Stored data entries
- - - -

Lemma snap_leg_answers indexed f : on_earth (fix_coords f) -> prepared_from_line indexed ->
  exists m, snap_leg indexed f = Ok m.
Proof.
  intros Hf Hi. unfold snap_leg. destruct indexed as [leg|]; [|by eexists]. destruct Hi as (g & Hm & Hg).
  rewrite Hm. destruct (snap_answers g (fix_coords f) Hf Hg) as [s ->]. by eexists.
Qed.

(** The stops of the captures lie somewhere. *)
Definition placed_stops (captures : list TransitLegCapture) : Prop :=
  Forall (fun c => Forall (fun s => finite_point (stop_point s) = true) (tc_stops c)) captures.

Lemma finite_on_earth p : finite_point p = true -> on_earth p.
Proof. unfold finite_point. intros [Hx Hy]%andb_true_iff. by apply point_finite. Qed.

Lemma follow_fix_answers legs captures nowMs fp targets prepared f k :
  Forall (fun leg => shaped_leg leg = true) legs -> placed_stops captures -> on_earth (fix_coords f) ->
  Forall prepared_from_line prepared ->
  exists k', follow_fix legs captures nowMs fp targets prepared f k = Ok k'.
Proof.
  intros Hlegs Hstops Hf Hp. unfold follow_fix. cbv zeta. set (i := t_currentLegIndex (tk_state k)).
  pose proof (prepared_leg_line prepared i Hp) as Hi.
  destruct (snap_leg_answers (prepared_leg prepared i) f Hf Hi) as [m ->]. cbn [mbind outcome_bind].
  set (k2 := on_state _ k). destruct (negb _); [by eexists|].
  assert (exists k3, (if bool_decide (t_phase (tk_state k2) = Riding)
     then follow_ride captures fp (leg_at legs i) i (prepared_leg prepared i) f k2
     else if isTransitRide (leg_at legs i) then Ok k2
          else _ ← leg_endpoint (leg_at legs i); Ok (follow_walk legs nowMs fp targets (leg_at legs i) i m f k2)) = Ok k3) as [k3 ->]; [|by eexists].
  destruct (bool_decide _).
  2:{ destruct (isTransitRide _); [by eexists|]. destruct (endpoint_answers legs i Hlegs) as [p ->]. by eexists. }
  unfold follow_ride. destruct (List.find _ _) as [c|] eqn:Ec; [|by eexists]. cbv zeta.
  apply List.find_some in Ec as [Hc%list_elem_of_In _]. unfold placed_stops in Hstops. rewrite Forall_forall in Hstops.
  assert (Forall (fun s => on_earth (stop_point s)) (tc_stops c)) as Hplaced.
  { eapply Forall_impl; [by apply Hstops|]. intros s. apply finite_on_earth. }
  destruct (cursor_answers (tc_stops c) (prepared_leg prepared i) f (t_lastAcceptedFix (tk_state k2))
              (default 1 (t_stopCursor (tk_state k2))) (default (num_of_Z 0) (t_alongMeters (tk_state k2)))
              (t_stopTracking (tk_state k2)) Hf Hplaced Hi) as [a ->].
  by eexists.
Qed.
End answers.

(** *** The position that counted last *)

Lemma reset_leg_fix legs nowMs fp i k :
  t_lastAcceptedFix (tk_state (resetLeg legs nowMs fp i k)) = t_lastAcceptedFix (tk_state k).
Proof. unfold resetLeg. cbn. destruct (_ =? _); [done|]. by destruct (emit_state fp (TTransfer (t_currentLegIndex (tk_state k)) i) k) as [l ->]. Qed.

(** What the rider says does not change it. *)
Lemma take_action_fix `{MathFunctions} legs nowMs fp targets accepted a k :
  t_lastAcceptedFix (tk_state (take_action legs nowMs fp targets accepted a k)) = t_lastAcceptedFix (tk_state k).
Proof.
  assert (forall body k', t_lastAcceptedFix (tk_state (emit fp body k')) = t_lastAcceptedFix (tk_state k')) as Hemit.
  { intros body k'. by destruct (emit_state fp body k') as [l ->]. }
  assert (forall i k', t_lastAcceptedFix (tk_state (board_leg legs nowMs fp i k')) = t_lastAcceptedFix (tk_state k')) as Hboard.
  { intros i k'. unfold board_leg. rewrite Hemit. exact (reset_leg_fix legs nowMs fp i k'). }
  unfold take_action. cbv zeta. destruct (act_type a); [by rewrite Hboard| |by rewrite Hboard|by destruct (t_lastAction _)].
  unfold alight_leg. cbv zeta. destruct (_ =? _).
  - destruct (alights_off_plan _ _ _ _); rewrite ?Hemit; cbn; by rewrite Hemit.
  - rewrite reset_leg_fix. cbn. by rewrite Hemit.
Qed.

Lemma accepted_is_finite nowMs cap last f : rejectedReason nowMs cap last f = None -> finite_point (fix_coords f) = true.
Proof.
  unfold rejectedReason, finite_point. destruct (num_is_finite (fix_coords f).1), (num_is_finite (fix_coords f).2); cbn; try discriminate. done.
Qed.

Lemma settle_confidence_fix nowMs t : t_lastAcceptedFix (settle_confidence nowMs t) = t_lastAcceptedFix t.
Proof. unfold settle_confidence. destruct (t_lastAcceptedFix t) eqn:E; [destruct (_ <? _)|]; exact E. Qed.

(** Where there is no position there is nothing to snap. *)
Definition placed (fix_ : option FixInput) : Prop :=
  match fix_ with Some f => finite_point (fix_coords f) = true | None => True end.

- - - -

*What is needed*. Write down again the exact lines running from the beginning of the data to the line containing "Lemma finite_on_earth p", with both ends included.

*Exercise solution*.
Lemma snap_leg_answers indexed f : on_earth (fix_coords f) -> prepared_from_line indexed ->
  exists m, snap_leg indexed f = Ok m.
Proof.
  intros Hf Hi. unfold snap_leg. destruct indexed as [leg|]; [|by eexists]. destruct Hi as (g & Hm & Hg).
  rewrite Hm. destruct (snap_answers g (fix_coords f) Hf Hg) as [s ->]. by eexists.
Qed.

(** The stops of the captures lie somewhere. *)
Definition placed_stops (captures : list TransitLegCapture) : Prop :=
  Forall (fun c => Forall (fun s => finite_point (stop_point s) = true) (tc_stops c)) captures.

Lemma finite_on_earth p : finite_point p = true -> on_earth p.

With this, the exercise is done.